• Problem:
In the reply, include exactly the lines of the entries below from the first to the line with "(** A [Map] is", that line included.

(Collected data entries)
■ ■ ■ ■ ■ ■ ■

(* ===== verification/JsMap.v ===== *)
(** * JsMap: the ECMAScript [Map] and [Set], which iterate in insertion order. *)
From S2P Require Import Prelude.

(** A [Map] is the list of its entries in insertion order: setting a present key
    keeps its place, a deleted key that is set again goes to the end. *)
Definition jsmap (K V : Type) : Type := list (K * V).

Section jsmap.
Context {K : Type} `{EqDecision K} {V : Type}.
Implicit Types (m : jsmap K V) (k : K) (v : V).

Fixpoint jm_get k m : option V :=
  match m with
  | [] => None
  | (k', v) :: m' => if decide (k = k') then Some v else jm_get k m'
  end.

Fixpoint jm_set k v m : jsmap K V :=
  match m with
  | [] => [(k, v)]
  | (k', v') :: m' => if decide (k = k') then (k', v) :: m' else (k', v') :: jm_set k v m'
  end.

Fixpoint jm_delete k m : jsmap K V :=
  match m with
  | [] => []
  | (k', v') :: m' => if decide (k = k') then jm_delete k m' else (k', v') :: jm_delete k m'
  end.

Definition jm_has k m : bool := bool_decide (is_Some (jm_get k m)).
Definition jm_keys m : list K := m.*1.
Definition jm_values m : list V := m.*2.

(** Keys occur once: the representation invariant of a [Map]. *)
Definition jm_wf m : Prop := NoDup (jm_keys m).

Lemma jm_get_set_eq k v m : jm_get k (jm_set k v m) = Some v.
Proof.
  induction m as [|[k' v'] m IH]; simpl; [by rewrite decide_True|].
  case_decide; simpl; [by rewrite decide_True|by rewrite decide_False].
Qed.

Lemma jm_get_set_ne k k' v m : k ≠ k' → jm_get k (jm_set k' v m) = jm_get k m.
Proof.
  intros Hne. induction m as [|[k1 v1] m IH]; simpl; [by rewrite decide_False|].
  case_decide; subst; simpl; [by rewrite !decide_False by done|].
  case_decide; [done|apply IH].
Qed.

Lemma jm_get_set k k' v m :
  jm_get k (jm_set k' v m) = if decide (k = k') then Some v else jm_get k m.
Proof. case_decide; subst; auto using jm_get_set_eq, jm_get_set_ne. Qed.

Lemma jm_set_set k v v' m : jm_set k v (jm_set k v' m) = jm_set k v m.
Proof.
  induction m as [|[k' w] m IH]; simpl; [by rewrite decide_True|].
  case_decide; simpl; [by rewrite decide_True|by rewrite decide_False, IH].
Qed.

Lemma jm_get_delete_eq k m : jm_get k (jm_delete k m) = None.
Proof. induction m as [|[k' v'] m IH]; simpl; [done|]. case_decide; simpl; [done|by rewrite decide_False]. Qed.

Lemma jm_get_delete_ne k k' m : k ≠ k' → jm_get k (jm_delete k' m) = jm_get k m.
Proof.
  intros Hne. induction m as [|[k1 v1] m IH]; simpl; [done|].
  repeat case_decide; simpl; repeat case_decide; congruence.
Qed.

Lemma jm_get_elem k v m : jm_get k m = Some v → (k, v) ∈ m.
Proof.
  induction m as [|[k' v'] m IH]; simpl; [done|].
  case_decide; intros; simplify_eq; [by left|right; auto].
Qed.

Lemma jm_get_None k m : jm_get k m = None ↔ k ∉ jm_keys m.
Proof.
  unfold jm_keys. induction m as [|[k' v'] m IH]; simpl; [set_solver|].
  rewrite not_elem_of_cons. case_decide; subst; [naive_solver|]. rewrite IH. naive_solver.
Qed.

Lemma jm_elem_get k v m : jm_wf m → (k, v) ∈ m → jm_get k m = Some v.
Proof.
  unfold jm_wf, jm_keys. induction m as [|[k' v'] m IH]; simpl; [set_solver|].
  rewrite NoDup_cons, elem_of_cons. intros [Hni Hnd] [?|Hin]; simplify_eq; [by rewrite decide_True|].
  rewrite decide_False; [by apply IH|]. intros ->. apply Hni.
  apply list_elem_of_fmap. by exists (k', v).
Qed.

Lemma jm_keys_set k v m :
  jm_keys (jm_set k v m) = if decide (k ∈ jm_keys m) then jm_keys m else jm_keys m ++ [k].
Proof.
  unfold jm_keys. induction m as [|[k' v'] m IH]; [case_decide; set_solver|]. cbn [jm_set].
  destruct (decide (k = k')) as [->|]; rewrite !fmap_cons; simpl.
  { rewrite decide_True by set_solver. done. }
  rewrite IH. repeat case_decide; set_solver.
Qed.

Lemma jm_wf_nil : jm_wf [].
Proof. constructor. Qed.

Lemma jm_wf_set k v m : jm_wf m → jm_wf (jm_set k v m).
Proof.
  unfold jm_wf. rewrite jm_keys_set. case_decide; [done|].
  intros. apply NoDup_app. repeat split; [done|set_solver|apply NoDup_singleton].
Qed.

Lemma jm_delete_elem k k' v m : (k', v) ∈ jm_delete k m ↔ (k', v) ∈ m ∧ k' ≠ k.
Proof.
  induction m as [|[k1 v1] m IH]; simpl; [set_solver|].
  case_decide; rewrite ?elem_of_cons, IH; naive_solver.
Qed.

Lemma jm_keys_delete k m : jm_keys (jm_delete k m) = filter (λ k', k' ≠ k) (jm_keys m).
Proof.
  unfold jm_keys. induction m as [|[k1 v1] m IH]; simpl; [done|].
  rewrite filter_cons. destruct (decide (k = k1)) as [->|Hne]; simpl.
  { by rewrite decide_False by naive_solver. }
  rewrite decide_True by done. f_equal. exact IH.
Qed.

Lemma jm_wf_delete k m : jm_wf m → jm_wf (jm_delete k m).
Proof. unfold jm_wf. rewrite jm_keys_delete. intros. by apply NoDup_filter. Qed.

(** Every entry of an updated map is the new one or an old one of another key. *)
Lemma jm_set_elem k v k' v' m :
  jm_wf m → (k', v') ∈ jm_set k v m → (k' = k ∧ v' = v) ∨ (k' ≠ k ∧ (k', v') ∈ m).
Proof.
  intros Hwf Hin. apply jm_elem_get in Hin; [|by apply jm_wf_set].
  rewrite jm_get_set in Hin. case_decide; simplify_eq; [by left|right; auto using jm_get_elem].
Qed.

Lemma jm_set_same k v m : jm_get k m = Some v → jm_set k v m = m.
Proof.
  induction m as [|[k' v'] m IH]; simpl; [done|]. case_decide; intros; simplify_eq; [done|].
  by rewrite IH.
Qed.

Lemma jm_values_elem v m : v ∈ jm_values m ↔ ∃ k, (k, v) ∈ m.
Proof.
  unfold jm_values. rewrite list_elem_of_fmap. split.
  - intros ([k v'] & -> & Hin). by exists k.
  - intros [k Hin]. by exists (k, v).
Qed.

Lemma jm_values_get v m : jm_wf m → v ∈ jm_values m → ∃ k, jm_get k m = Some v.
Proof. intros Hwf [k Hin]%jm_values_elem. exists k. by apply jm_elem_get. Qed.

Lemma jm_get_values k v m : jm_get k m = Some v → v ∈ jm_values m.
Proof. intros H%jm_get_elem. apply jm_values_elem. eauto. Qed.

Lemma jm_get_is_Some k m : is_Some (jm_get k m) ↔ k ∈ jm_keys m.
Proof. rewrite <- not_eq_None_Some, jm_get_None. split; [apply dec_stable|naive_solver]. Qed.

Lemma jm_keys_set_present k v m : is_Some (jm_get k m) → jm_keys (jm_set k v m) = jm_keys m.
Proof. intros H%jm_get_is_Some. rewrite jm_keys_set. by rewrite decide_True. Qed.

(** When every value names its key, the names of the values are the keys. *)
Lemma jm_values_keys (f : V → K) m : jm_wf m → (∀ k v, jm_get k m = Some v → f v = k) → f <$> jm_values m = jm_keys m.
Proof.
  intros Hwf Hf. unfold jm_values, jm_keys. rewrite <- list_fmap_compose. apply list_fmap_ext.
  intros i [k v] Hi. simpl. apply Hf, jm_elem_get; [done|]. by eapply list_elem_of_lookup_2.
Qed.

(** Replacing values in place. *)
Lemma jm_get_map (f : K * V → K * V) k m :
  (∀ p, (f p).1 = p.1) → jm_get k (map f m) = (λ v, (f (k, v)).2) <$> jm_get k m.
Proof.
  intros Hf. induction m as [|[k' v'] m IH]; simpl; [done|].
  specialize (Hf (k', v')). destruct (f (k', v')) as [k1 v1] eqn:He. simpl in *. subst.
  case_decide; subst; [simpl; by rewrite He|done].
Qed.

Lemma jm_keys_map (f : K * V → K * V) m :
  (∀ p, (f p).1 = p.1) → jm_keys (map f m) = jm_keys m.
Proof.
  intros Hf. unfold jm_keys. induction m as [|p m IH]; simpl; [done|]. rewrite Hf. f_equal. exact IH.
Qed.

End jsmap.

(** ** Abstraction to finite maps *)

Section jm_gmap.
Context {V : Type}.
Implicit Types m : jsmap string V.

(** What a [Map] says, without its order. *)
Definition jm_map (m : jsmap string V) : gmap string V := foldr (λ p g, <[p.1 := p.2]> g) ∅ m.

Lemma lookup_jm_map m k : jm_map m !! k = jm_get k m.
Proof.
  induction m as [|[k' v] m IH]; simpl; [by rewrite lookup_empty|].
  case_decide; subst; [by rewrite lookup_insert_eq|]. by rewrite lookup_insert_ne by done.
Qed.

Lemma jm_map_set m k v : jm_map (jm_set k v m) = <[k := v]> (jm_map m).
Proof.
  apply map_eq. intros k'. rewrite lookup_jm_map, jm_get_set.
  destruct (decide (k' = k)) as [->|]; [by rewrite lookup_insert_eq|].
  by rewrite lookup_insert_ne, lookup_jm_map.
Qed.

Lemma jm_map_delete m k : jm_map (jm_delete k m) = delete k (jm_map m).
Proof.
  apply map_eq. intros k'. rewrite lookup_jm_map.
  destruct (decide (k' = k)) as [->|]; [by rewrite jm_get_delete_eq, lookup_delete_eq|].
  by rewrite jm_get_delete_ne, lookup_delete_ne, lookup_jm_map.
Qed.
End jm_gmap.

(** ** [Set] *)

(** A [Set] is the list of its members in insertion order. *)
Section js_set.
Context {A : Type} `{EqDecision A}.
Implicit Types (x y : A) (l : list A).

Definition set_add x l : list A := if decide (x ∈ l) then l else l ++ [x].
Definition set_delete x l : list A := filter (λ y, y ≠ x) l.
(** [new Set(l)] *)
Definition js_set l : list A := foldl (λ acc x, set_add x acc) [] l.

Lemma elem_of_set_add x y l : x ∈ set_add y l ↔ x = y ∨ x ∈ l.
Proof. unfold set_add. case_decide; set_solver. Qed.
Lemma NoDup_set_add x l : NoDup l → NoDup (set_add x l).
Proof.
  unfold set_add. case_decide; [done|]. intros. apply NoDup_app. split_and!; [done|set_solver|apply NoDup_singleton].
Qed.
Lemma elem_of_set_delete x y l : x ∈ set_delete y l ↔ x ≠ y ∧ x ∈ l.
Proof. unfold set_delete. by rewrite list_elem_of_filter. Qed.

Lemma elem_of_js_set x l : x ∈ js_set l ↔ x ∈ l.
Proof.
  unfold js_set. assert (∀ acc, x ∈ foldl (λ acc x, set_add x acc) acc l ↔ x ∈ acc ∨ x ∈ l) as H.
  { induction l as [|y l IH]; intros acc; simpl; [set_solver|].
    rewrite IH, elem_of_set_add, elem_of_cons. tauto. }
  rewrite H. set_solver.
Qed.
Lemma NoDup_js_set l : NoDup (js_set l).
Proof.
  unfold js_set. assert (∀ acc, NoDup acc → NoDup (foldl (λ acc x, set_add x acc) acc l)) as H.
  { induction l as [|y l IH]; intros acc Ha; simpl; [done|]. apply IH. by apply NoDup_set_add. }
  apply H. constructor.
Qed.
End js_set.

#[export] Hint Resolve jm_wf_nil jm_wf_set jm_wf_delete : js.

■ ■ ■ ■ ■ ■ ■

• Solution for this task:
(* ===== verification/JsMap.v ===== *)
(** * JsMap: the ECMAScript [Map] and [Set], which iterate in insertion order. *)
From S2P Require Import Prelude.

(** A [Map] is the list of its entries in insertion order: setting a present key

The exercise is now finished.